La première nouvelle de Rien dans le ciel, tout dernier recueil de Michael Delisle, donne le ton.

Un homme de 64 ans vit à sa manière dans un appartement du 17e étage d’un immeuble montréalais : peu de meubles, mais toutes les collections de bandes dessinées qui ont fait la joie des enfants des décennies 1960 et 1970 (pensez Achille Talon ou Rubrique-à-brac). 

Mais un nouveau propriétaire veut le déloger. Impossible ! Tout ce qui tient sa vie va donc s’écrouler...

Dans chacune des huit nouvelles de l’ouvrage, des moments de grande bascule seront ainsi mis en scène, mais en étant ramenés à l’essentiel. La manière Delisle, ce qui fait sa force de nouvelliste, c’est de laisser aux lecteurs de l’espace pour compléter l’histoire.

Avec Rien dans le ciel, l’auteur pousse plus loin la veine explorée dans Le Palais de la fatigue, son précédent recueil, qui décortiquait l’abandon des rêves ou des ambitions.

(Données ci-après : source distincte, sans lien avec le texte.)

(* ===== verification/MutexSafe.v ===== *)
(** Careful threads in any interleaving of their accesses: no assertion of the
    mutex fails, and it is held by one thread or shared. *)

From stdpp Require Import base functions list gmap.
From S2P Require Import Prelude Mutex MutexTheory MutexSystem MutexInv.

Module MutexSafe.
Import Mutex MutexTheory MutexSystem MutexInv.

(** The access at a place that is known. *)
Ltac access :=
  cbn [exec mtx_lock_ex __mtx_lock_ex mtx_delete_link mtx_lock_sh __mtx_lock_sh mtx_spinlock _mtx_spinlock
    mtx_lock_ex_try _mtx_lock_ex_try mtx_lock_sh_try _mtx_lock_sh_try mtx_downgrade _mtx_downgrade
    mtx_upgrade_try _mtx_upgrade_try mtx_unlock _mtx_unlock mtx_chain_link mtx_abort_ex_link].

(** * What a thread knows *)

Definition below (lock : Z) : Prop := Z.land lock MTX_MASK ≠ MTX_MASK.

(** The local variables of a thread in [mtx_unlock] and its variants. *)
Definition unlock_ok (ex0 : Z) (p : pc) : Prop :=
  match p with
  | Fast_read _ | Un_read | Un_wakeup | Chain_pop | Chain_owner _ _ | Chain_read (Some _) _ | Chain_clear (Some _) _ _ | Chain_wakeup _ => True
  | Fast_owner lock => lock = lock_ex ∧ 0 < ex0
  | Fast_clear lock => lock = lock_ex ∧ 0 < ex0 ∨ lock = 1
  | Un_shared lock => ∃ s l, lock = word false s false l 1
  | Un_owner lock | Un_exclusive lock => 0 < ex0 ∧ ∃ s l, lock = word true s false l 1
  | Un_chain lock nlock => ∃ e s, lock = word e s true false 1 ∧ nlock = word true s true true 1
  | Un_count lock => ∃ e s w l n, lock = word e s w l n ∧ counts n ∧ n ≠ 1
  | _ => False
  end.

(** The local variables of a careful thread [td] at each access. *)
Definition pc_ok (td : Z) (o : op) (ex0 ex : Z) (p : pc) : Prop :=
  match o, p with
  | OpLock _, (Ex_fast a | Ex_read a | Ex_free a | Ex_early a | Ex_link a | Ex_interlock a | Ex_unlink a | Ex_tsleep a
      | Ex_asleep a | Ex_woken a _ | Ex_acquired a _ | Ex_mine a) => a = plain td
  | OpLock _, Ex_owner => True
  | OpLock _, Ex_held a lock => a = plain td ∧ lock ≠ 0 ∧ below lock
  | OpLock _, Ex_again a lock => a = plain td ∧ below lock ∧ 1 ≤ ex
  | OpLock _, Ex_want a lock => a = plain td ∧ lock ≠ 0 ∧ has_flag lock MTX_EXLINK = false
  | OpLockSh _ _, (Sh_fast flags to | Sh_read flags to | Sh_tsleep flags to | Sh_asleep flags to | Sh_remove flags to) => flags = 0 ∧ to = 0
  | OpLockSh _ _, Sh_count flags to lock => (flags = 0 ∧ to = 0) ∧ has_flag lock MTX_EXCLUSIVE = false ∧ below lock
  | OpLockSh _ _, (Sh_interlock flags to lock | Sh_want flags to lock) => (flags = 0 ∧ to = 0) ∧ has_flag lock MTX_EXCLUSIVE = true
  | OpSpin, (Spin_fast | Spin_read | Spin_free | Spin_owner | Spin_outer) => True
  | OpSpin, Spin_held lock => below lock
  | OpSpin, Spin_again lock => below lock ∧ 1 ≤ ex
  | OpTry, (Try_fast | Try_read | Try_free | Try_owner) => True
  | OpTry, Try_held lock => below lock
  | OpTry, Try_again lock => below lock ∧ 1 ≤ ex
  | OpTrySh, (TrySh_fast | TrySh_read) => True
  | OpTrySh, TrySh_count lock => has_flag lock MTX_EXCLUSIVE = false ∧ below lock
  | OpUpgrade, (Up_fast | Up_read | Up_owner) => ex0 = 0
  | OpUpgrade, Up_set lock => ex0 = 0 ∧ ∃ w, lock = word false false w false 1
  | (OpUnlock | OpUnlockEx | OpUnlockSh), p => unlock_ok ex0 p
  | _, _ => False
  end.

Cette fois, on voit des hommes qui ont assez vécu pour avoir accumulé du bagage et qui constatent tout à coup qu’ils ne peuvent plus en rajouter. 

Ainsi de la nouvelle « Chauffeur un été », où le narrateur, nouvellement chômeur, nouvellement séparé, subitement en dépression, se trouve un emploi d’été. À 48 ans. Une nouvelle carrière est devenue impensable pour lui, mais il faut bien « un horaire pour dérouiller la roue des jours ».

Alors il fait le chauffeur pour un acteur qu’il doit conduire jour après jour sur les lieux de tournage d’un film. C’est une ancienne vedette et lui non plus ne connaîtra plus de jours meilleurs. Leur rencontre est racontée avec une suave lucidité.

Il sera aussi question de secrets de famille dévoilés après des décennies de silence et qui obligent à reconsidérer tout son passé ou encore ses préjugés, comme dans la troublante nouvelle « Je suis parent avec cet homme ».

À l’inverse, une découverte faite par hasard fait s’effondrer l’avenir qui se dessinait. La nouvelle « Encore plus l’Asie », dernière du recueil, en fait état avec une efficace montée dramatique.

Son œuvre imposante en témoigne, Michael Delisle aime explorer les zones troubles, les entre-deux, et bien des aspects de la vie ordinaire dont on parle peu dans l’espace public. Ici, il le fait par l’entremise de la foi chrétienne, sujet tabou et pourtant pas disparu.

Ainsi, un de ses narrateurs va prier au bord de l’eau pour encaisser son divorce ; un autre suit une retraite à l’Abbaye de Saint-Benoît-du-Lac ; et un de ses personnages est un fervent adorateur de la Vierge Marie. Et tous pétris de contradictions bien humaines, ce qui en fait tout l’intérêt.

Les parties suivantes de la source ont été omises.